Interfaces to objects
Pekka Paalanen
ppaalanen at gmail.com
Sat Aug 9 02:21:27 PDT 2014
On Fri, 08 Aug 2014 16:06:04 -0700
Bill Spitzak <spitzak at gmail.com> wrote:
> This is my understanding. And this is one of the big confusing points
> when trying to figure out the Wayland api, but I think there are good
> reasons for it. The only real problem is that the auto-generated
> documentation is not handling this nicely:
>
> A Wayland compositor has to support the functions in wl_surface, but
> does not need to support the functions described by wl_shell. If it does
> support wl_shell, inside it there is still only one data structure for
> each surface, containing both the wl_surface and the wl_shell state
> data. If a client does not use the wl_shell api then the default values
> are used, it's not like they don't exist.

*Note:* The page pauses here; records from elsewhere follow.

(** * Regression-based evoked responses: [mne/stats/regression.py]

    A shallow embedding of [regress_continuous] and of the NumPy / SciPy
    operations it calls, followed by the properties of the pipeline
    (window resolution, predictor construction, design-matrix assembly,
    rejection, solve, response reconstruction).

    Modelling conventions
    - Python exceptions are values of [exn]; a computation that may raise
      has type [result A].
    - The sampling rate and the window bounds are Python floats, modelled
      as IEEE 754 binary64 numbers with their rounding: the products
      [seconds * sfreq] of lines 207-214 and the quotient [tmin_ / sfreq]
      of line 284 are the rounded ones.
    - Signal values, covariate values and rejection thresholds are modelled
      by exact rationals [Q]; the arithmetic on them ([np.dot] and the
      matrix inverse of lines 275-276) is exact here, and rounded in
      NumPy.
    - A 2-d [numpy.ndarray] is a record carrying its shape next to its rows,
      so that arrays with a zero dimension keep the other one.
    - A Python [dict] is an association list in iteration order.
    - Name resolution in the module namespace is explicit: the function
      reads the names [scipy] and [mne], which the module never binds. *)

From Stdlib Require Import ZArith QArith Qround String List Bool Lia.
From Stdlib Require Import Floats.SpecFloat.
From Stdlib Require Import DecimalString DecimalNat.
From stdpp Require Import base list.
Import ListNotations.

Local Open Scope string_scope.
Local Open Scope Z_scope.

(** ** Exceptions and the error monad *)

Inductive exn : Type :=
| NameError (name : string)
| UnboundLocalError (name : string)
| AttributeError (msg : string)
| KeyError (key : string)
| TypeError (msg : string)
| ValueError (msg : string)
| IndexError (msg : string)
| ZeroDivisionError
| OverflowError (msg : string)
| LinAlgError (msg : string).

Inductive result (A : Type) : Type :=
| Ok (a : A)
| Err (e : exn).

Arguments Ok {A} a.
Arguments Err {A} e.

Definition bind {A B : Type} (m : result A) (k : A -> result B) : result B :=
  match m with
  | Ok a => k a
  | Err e => Err e
  end.

Notation "x <- m ;; k" := (bind m (fun x => k))
  (at level 62, m at next level, right associativity).

Fixpoint mapM {A B : Type} (f : A -> result B) (l : list A) : result (list B) :=
  match l with
  | [] => Ok []
  | a :: l' => b <- f a ;; bs <- mapM f l' ;; Ok (b :: bs)
  end.

Definition raises {A : Type} (r : result A) : Prop := exists e, r = Err e.

(** ** Module namespace (lines 7-18)

    The import statements bind exactly these names; the three [def]s add
    the functions of the module.  [from scipy import linalg] binds [linalg]
    only, and no statement binds [scipy] or [mne]. *)

Definition module_globals : list string :=
  [ "namedtuple"; "isgenerator"; "warnings"; "np"; "linalg";
    "SourceEstimate"; "_BaseEpochs"; "Evoked"; "EvokedArray"; "logger";
    "pick_types"; "linear_regression"; "_fit_lm"; "regress_continuous" ].

(** The namespace the function body sees: the module's own bindings, plus
    [extra] names (empty for the module as written). *)
Definition namespace (extra : list string) : list string :=
  extra ++ module_globals.

Definition bound (G : list string) (name : string) : bool :=
  existsb (String.eqb name) G.

(** Evaluating a global name. *)
Definition resolve (G : list string) (name : string) : result unit :=
  if bound G name then Ok tt else Err (NameError name).

(** ** Python and NumPy primitives *)

(** A Python [float]: an IEEE 754 binary64 number, that is 53 bits of
    precision and exponents below 1024; [S754_finite s m e] stands for
    (-1)^s * m * 2^e.  Operations round to nearest, ties to even. *)
Definition float : Type := spec_float.

Definition float_mul (x y : float) : float := SFmul 53 1024 x y.
Definition float_div (x y : float) : float := SFdiv 53 1024 x y.

Definition is_finite (x : float) : bool :=
  match x with
  | S754_zero _ | S754_finite _ _ _ => true
  | S754_infinity _ | S754_nan => false
  end.

Definition is_zero (x : float) : bool :=
  match x with
  | S754_zero _ => true
  | _ => false
  end.

(** The float nearest to an integer; infinite when the integer is beyond
    the largest float. *)
Definition to_float (z : Z) : float := binary_normalize 53 1024 z 0 false.

(** [float(z)], as done implicitly when an [int] meets a [float] in an
    arithmetic operation. *)
Definition float_of_int (z : Z) : result float :=
  if is_finite (to_float z) then Ok (to_float z)
  else Err (OverflowError "int too large to convert to float").

(** The float a decimal literal [n/d] denotes: the binary64 number nearest
    to the quotient (for [n] and [d] below 2^53 in magnitude, which
    [to_float] converts exactly). *)
Definition decimal (n : Z) (d : positive) : float :=
  float_div (to_float n) (to_float (Zpos d)).

(** The integer part of a finite float. *)
Definition truncate (x : float) : Z :=
  match x with
  | S754_finite s m e => cond_Zopp s (Z.shiftl (Zpos m) e)
  | _ => 0
  end.

(** [int(x)] on a float: truncation toward zero; NaN and the infinities
    have no integer part. *)
Definition py_int (x : float) : result Z :=
  match x with
  | S754_nan => Err (ValueError "cannot convert float NaN to integer")
  | S754_infinity _ =>
      Err (OverflowError "cannot convert float infinity to integer")
  | _ => Ok (truncate x)
  end.

(** A value that passes [isinstance(v, (float, int))]. *)
Inductive number : Type :=
| Int (z : Z)
| Float (x : float).

(** [v * y] for a float [y]: an [int] is converted first. *)
Definition mul_float (v : number) (y : float) : result float :=
  match v with
  | Int z => x <- float_of_int z ;; Ok (float_mul x y)
  | Float x => Ok (float_mul x y)
  end.

(** [z / y] for an [int] [z] and a float [y]. *)
Definition int_div_float (z : Z) (y : float) : result float :=
  x <- float_of_int z ;;
  if is_zero y then Err ZeroDivisionError else Ok (float_div x y).

(** A [dict] in iteration order. *)
Definition dict (V : Type) : Type := list (string * V).

Fixpoint dict_get {V : Type} (d : dict V) (k : string) : option V :=
  match d with
  | [] => None
  | (k', v) :: d' => if String.eqb k k' then Some v else dict_get d' k
  end.

Definition keys {V : Type} (d : dict V) : list string := map fst d.

(** [d[k]]: raises [KeyError] on a missing key. *)
Definition dict_item {V : Type} (d : dict V) (k : string) : result V :=
  match dict_get d k with
  | Some v => Ok v
  | None => Err (KeyError k)
  end.

(** [d[k] = v]. *)
Fixpoint dict_set {V : Type} (d : dict V) (k : string) (v : V) : dict V :=
  match d with
  | [] => [(k, v)]
  | (k', v') :: d' =>
      if String.eqb k k' then (k, v) :: d' else (k', v') :: dict_set d' k v
  end.

Definition in_keys (k : string) (ks : list string) : bool :=
  existsb (String.eqb k) ks.

(** 2-d arrays with their shape. *)
Record ndarray : Type := mk_ndarray {
  shape0 : nat;
  shape1 : nat;
  rows : list (list Q)
}.

Definition np_zeros (n : nat) : list Q := replicate n 0%Q.
Definition np_ones (n : nat) : list Q := replicate n 1%Q.

(** [np.zeros(n)] for a Python integer [n]. *)
Definition np_zeros_int (n : Z) : result (list Q) :=
  if n <? 0 then Err (ValueError "negative dimensions are not allowed")
  else Ok (np_zeros (Z.to_nat n)).

Definition is_nonzero (x : Q) : bool := negb (Qnum x =? 0).

Fixpoint nonzero_from (i : nat) (a : list Q) : list nat :=
  match a with
  | [] => []
  | x :: a' =>
      if is_nonzero x then i :: nonzero_from (S i) a'
      else nonzero_from (S i) a'
  end.

(** [np.nonzero(a)] for 1-d [a]: a tuple holding ONE index array (one per
    dimension of [a]). *)
Definition np_nonzero (a : list Q) : list (list nat) := [nonzero_from 0 a].

(** Normalisation of an integer index against an axis of length [n]:
    negative indices count from the end, anything outside [-n, n) raises. *)
Definition norm_index (n : nat) (i : Z) : result nat :=
  if (0 <=? i) && (i <? Z.of_nat n) then Ok (Z.to_nat i)
  else if (- Z.of_nat n <=? i) && (i <? 0) then Ok (Z.to_nat (i + Z.of_nat n))
  else Err (IndexError "index out of bounds").

(** [a[i] = v] for an integer [i]. *)
Definition setitem (a : list Q) (i : Z) (v : Q) : result (list Q) :=
  j <- norm_index (length a) i ;;
  Ok (<[j := v]> a).

(** [a[idx] = v] for an integer index array [idx]: every index is checked
    before anything is written. *)
Definition setitem_fancy (a : list Q) (idx : list Z) (v : Q) : result (list Q) :=
  js <- mapM (norm_index (length a)) idx ;;
  Ok (fold_left (fun acc j => <[j := v]> acc) js a).

(** [m.T] *)
Definition transpose (m : ndarray) : ndarray :=
  {| shape0 := shape1 m;
     shape1 := shape0 m;
     rows := map (fun j => map (fun r => nth j r 0%Q) (rows m))
                 (seq 0 (shape1 m)) |}.

(** [np.hstack(arrays)] for 2-d arrays. *)
Definition np_hstack (arrays : list ndarray) : result ndarray :=
  match arrays with
  | [] => Err (ValueError "need at least one array to concatenate")
  | a :: rest =>
      if forallb (fun b => Nat.eqb (shape0 b) (shape0 a)) rest then
        Ok {| shape0 := shape0 a;
              shape1 := list_sum (map shape1 arrays);
              rows := map (fun i => concat (map (fun b => nth i (rows b) []) arrays))
                          (seq 0 (shape0 a)) |}
      else Err (ValueError "all the input array dimensions except for the concatenation axis must match exactly")
  end.

(** [np.vstack((m, v))] for 2-d [m] and 1-d [v]. *)
Definition np_vstack (m : ndarray) (v : list Q) : result ndarray :=
  if Nat.eqb (length v) (shape1 m) then
    Ok {| shape0 := S (shape0 m); shape1 := shape1 m; rows := rows m ++ [v] |}
  else Err (ValueError "all the input array dimensions except for the concatenation axis must match exactly").

Fixpoint compress {A : Type} (mask : list bool) (l : list A) : list A :=
  match mask, l with
  | b :: mask', x :: l' => if b then x :: compress mask' l' else compress mask' l'
  | _, _ => []
  end.

Definition count_true (mask : list bool) : nat :=
  length (List.filter (fun b : bool => b) mask).

(** [m[:, mask]] for a boolean [mask]. *)
Definition select_columns (m : ndarray) (mask : list bool) : result ndarray :=
  if Nat.eqb (length mask) (shape1 m) then
    Ok {| shape0 := shape0 m;
          shape1 := count_true mask;
          rows := map (compress mask) (rows m) |}
  else Err (IndexError "boolean index did not match indexed array").

(** [m[:, a:b]] for [0 <= a <= b]. *)
Definition slice_columns (m : ndarray) (a b : nat) : ndarray :=
  {| shape0 := shape0 m;
     shape1 := Nat.min b (shape1 m) - a;
     rows := map (fun r => firstn (b - a) (skipn a r)) (rows m) |}.

(** [mask[t0:t1] = False] *)
Definition clear_range (mask : list bool) (t0 t1 : nat) : list bool :=
  imap (fun i b => if (t0 <=? i)%nat && (i <? t1)%nat then false else b) mask.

You may be confusing wl_shell with wl_shell_surface.
And in Weston's case, if a client does not create a
wl_shell_surface, the shell specific data for the wl_surface really
does not exist inside Weston, literally.
> The client needs to know whether the wl_shell functions are supported.
>
> Rather than adding to the api a query that takes an object and says
> whether it supports some subset of functions, Wayland reuses the
> already-existing ability to create objects.
>
> The client asks Wayland to create a wl_shell object, passing it an
> existing wl_surface object. If the compositor supports wl_shell, this
> will work. If it does not it will not work and the client gets an error.
No. If the compositor does not support wl_shell, there is no
global of kind "wl_shell" advertized, and the client simply cannot
even attempt to use it. The error case does not exist.
> This did not really create a new object. Instead it is more like the
> object was multiply inherited from wl_surface and wl_shell, and this
> does a dynamic cast from the wl_surface to wl_shell (apologies for that
> description if you hate C++, I think this is called mix-in or interface
> classes in other languages).
All that depends on what you mean by "object". It does create new
protocol objects. It does allocate new structs inside Weston. It
does not create a new conceptual object but just assigns more
meaning and methods to "a surface".
> The advantage of this is that existing machinery in the Wayland API is
> reused, rather than adding an interface query api. Keeping the low-level
> api as simple as possible is a big win for IPC and for writing backends
> in multiple languages.
Yes, and the fundamental problem with query type of APIs is that it
requires a round-trip.
> The disadvantage of this is that both the client and compositor have to
> keep track of several id's for the same object. This is going to make it
> difficult to provide Wayland utility functions that are not toolkit
> specific, though maybe everybody will agree on the id array, or the
> client lib can add support to quickly re-find an api id given a
> wl_surface id.
Again depends on what you mean by "object". The id's are always 1:1
corresponding to the protocol objects, and libwayland-server does
all the tracking for you. As a compositor developer, you do not
deal with ids in 99% of the cases, and people are looking to remove
even that remaining 1% in the libwayland-server API.